(* ================================================================== *)
(** * Detection: what the response body decides *)
(* ================================================================== *)

(** C3, as the code has it: an unparseable body is an error. *)
Lemma unparseable_body_is_an_error :
  trim "not json" = "not json" /\ JSON_parse "not json" = None /\
  settle (detectObjects (Some "AAAA") "image/png") (Fulfilled (textResponse "not json"))
  = Throw (ErrorObject objects_failed) /\
  settle (detectWatermarkText (Some "AAAA") "image/png") (Fulfilled (textResponse "not json"))
  = Throw (ErrorObject watermark_failed).
Proof. vm_compute. repeat split. Qed.

(** C3, amended. For both detectors: a body that is empty once trimmed
    gives the empty list; a body that JSON.parse rejects gives the
    detector's error; so do a response without text and a rejected
    backend call. *)
Theorem detection_body_outcomes (detect : option string -> string -> Call json)
  (failed : string) (base64 : option string) (mime : string) :
  In (detect, failed) detectors ->
  (forall body cands,
      trim body = "" ->
      settle (detect base64 mime) (Fulfilled {| candidates := cands; text := Some body |})
      = Normal (JArray [])) /\
  (forall body cands,
      trim body <> "" -> JSON_parse (trim body) = None ->
      settle (detect base64 mime) (Fulfilled {| candidates := cands; text := Some body |})
      = Throw (ErrorObject failed)) /\
  (forall cands,
      settle (detect base64 mime) (Fulfilled {| candidates := cands; text := None |})
      = Throw (ErrorObject failed)) /\
  (forall reason,
      settle (detect base64 mime) (Rejected reason) = Throw (ErrorObject failed)).
Proof.
  intros [E | [E | []]]; injection E as <- <-; unfold settle, detectObjects,
    detectWatermarkText, objects_of_response; cbn [text].
  all: split; [intros body cands ->; reflexivity|].
  all: split; [|split; reflexivity].
  all: intros body cands Hne ->; destruct (trim body); [contradiction | reflexivity].
Qed.

Lemma detection_body_outcomes_witness :
  In (detectObjects, objects_failed) detectors /\
  trim "  " = "" /\
  settle (detectObjects None "image/png") (Fulfilled (textResponse "  "))
  = Normal (JArray []) /\
  trim "{" <> "" /\ JSON_parse (trim "{") = None /\
  settle (detectObjects None "image/png") (Fulfilled (textResponse "{"))
  = Throw (ErrorObject objects_failed).
Proof.
  pose proof (detection_body_outcomes detectObjects objects_failed None "image/png"
                (or_introl eq_refl)) as (Hempty & Hbad & _).
  split; [left; reflexivity|].
  split; [vm_compute; reflexivity|].
  split; [apply Hempty; vm_compute; reflexivity|].
  split; [vm_compute; discriminate|].
  split; [vm_compute; reflexivity|].
  apply Hbad; [vm_compute; discriminate | vm_compute; reflexivity].
Defined.

(** C10, as the code has it: the body [null] is valid JSON without an
    objects field, and reading [result.objects] throws. *)
Lemma null_body_is_an_error :
  JSON_parse (trim "null") = Some JNull /\
  settle (detectObjects (Some "AAAA") "image/png") (Fulfilled (textResponse "null"))
  = Throw (ErrorObject objects_failed) /\
  settle (detectWatermarkText (Some "AAAA") "image/png") (Fulfilled (textResponse "null"))
  = Throw (ErrorObject watermark_failed).
Proof. vm_compute. repeat split. Qed.
(** * DashDot SMART overlay: storage load mapping, SMART cache and the
      legacy/extended storage protocol

    A shallow embedding of the TypeScript that the overlay writes to
    [apps/server/src/data/storage/dynamic.ts] and [apps/server/src/index.ts],
    and of the [getCurrentStorageLoadAsync] method that the Homarr patch
    installs, together with the properties stated about them.

    Conventions of the embedding.
    - A JavaScript string is a [string]: a sequence of code units below 256.
      The white space class of the regular expressions, of [trim] and of
      [parseInt] is the part of the ECMAScript class that lies in that range.
    - A JavaScript number that holds a byte count, a temperature or a time
      stamp is a [Z]; the embedding is exact for magnitudes below 2^53.
    - An optional field ([temperature?: number]) is an [option]; [None] is
      [undefined]. *)

From Stdlib Require Import ZArith Ascii String List Bool Lia.
From Stdlib Require DecimalString.
From stdpp Require Import base option list strings gmap.

Local Open Scope Z_scope.

(** ** Strings *)

Module Js.

(** [\s] of a regular expression, the characters removed by [trim], and the
  leading characters skipped by [parseInt]. *)
Definition isSpace (c : ascii) : bool :=
match c with
| "009" | "010" | "011" | "012" | "013" | " " | "160" => true
| _ => false
end%char.

Definition isDigit (c : ascii) : bool :=
match c with
| "0" | "1" | "2" | "3" | "4" | "5" | "6" | "7" | "8" | "9" => true
| _ => false
end%char.

Definition digitValue (c : ascii) : Z := Z.of_nat (nat_of_ascii c) - 48.

(** An ASCII letter: what [[a-z]] matches under the [i] flag. *)
Definition isLetter (c : ascii) : bool :=
let n := nat_of_ascii c in
((65 <=? n) && (n <=? 90) || (97 <=? n) && (n <=? 122))%nat.

Definition toUpperChar (c : ascii) : ascii :=
let n := nat_of_ascii c in
if ((97 <=? n) && (n <=? 122))%nat then ascii_of_nat (n - 32) else c.

Fixpoint toUpperCase (s : string) : string :=
match s with
| EmptyString => EmptyString
| String c r => String (toUpperChar c) (toUpperCase r)
end.

(** A string is truthy when it is not empty. *)
Definition truthy (s : string) : bool :=
match s with EmptyString => false | String _ _ => true end.

(** [s.startsWith(p)] *)
Fixpoint startsWith (s p : string) {struct p} : bool :=
match p with
| EmptyString => true
| String a p' =>
    match s with
    | EmptyString => false
    | String b s' => Ascii.eqb a b && startsWith s' p'
    end
end.

(** What is left of [s] after its prefix [p]. *)
Fixpoint stripPrefix (s p : string) {struct p} : option string :=
match p with
| EmptyString => Some s
| String a p' =>
    match s with
    | EmptyString => None
    | String b s' => if Ascii.eqb a b then stripPrefix s' p' else None
    end
end.

(** [s.endsWith(p)] *)
Definition endsWith (s p : string) : bool :=
startsWith (String.rev s) (String.rev p).

(** [s.includes(p)], also the test of a regular expression that is a plain
  word. *)
Fixpoint includes (s p : string) : bool :=
startsWith s p ||
match s with
| EmptyString => false
| String _ s' => includes s' p
end.

(** [s.split(sep)] for a separator of one character. *)
Fixpoint split (sep : ascii) (s : string) : list string :=
match s with
| EmptyString => [EmptyString]
| String c r =>
    if Ascii.eqb c sep then EmptyString :: split sep r
    else match split sep r with
         | w :: ws => String c w :: ws
         | [] => [String c EmptyString]
         end
end.

(** The string without its leading white space. *)
Fixpoint dropSpaces (s : string) : string :=
match s with
| EmptyString => EmptyString
| String c r => if isSpace c then dropSpaces r else s
end.

(** The maximal runs of characters that are not white space: the word being
  read at the head of the string, and the words after it. *)
Fixpoint wordsFrom (s : string) : string * list string :=
match s with
| EmptyString => (EmptyString, [])
| String c r =>
    let '(w, ws) := wordsFrom r in
    if isSpace c
    then (EmptyString, if truthy w then w :: ws else ws)
    else (String c w, ws)
end.

Definition words (s : string) : list string :=
let '(w, ws) := wordsFrom s in if truthy w then w :: ws else ws.

(** [s.trim().split(/\s+/)]: the words of [s]; a string without words
  splits into the one empty string. *)
Definition trimSplit (s : string) : list string :=
match words s with
| [] => [EmptyString]
| ws => ws
end.

(** The value of the longest prefix of decimal digits, read after [acc]. *)
Fixpoint digits (acc : Z) (s : string) : Z :=
match s with
| EmptyString => acc
| String c r => if isDigit c then digits (10 * acc + digitValue c) r else acc
end.

(** [Number.parseInt(s, 10)]; [None] is [NaN]. *)
Definition parseInt (s : string) : option Z :=
let t := dropSpaces s in
let '(sign, body) :=
  match t with
  | String "-"%char r => (-1, r)
  | String "+"%char r => (1, r)
  | _ => (1, t)
  end in
match body with
| String c _ => if isDigit c then Some (sign * digits 0 body) else None
| EmptyString => None
end.

End Js.

(** ** SMART records and the parsers of the tool's output *)

Module SmartData.
Record t := mk {
temperature : option Z;
overallStatus : option string;
healthy : option bool;
}.

(** The object [{}]: every field unknown. *)
Definition empty : t :=
{| temperature := None; overallStatus := None; healthy := None |}.
End SmartData.

Definition SMART_CACHE_DURATION_MS : Z := 60000.

(** [/^\s*194\s+/.test(line)] *)
Definition matchesAttribute194 (line : string) : bool :=
  match Js.stripPrefix (Js.dropSpaces line) "194" with
  | Some (String c _) => Js.isSpace c
  | _ => false
  end.

(** [/Temperature_Celsius|Temperature_Internal/.test(line)] *)
Definition matchesTemperatureName (line : string) : bool :=
  Js.includes line "Temperature_Celsius" || Js.includes line "Temperature_Internal".

(** The guard of the loop body of [parseSmartTemperature]. *)
Definition isCandidateLine (line : string) : bool :=
  matchesAttribute194 line && matchesTemperatureName line.

(** [cols[9]] when it is there and truthy. *)
Definition rawValue (line : string) : option string :=
  match Js.trimSplit line !! 9%nat with
  | Some raw => if Js.truthy raw then Some raw else None
  | None => None
  end.

(** One iteration of the loop of [parseSmartTemperature]: [Some t] when the
    iteration returns [t], [None] when the loop goes on. *)
Definition lineTemperature (line : string) : option Z :=
  if isCandidateLine line then
    match rawValue line with
    | Some raw => Js.parseInt raw
    | None => None
    end
  else None.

Task requirements
Return only the stretch of the material above from the line holding "(** One iteration" through the line holding "match rawValue line with", copied exactly.

Solution to the problem
(** One iteration of the loop of [parseSmartTemperature]: [Some t] when the
    iteration returns [t], [None] when the loop goes on. *)
Definition lineTemperature (line : string) : option Z :=
  if isCandidateLine line then
    match rawValue line with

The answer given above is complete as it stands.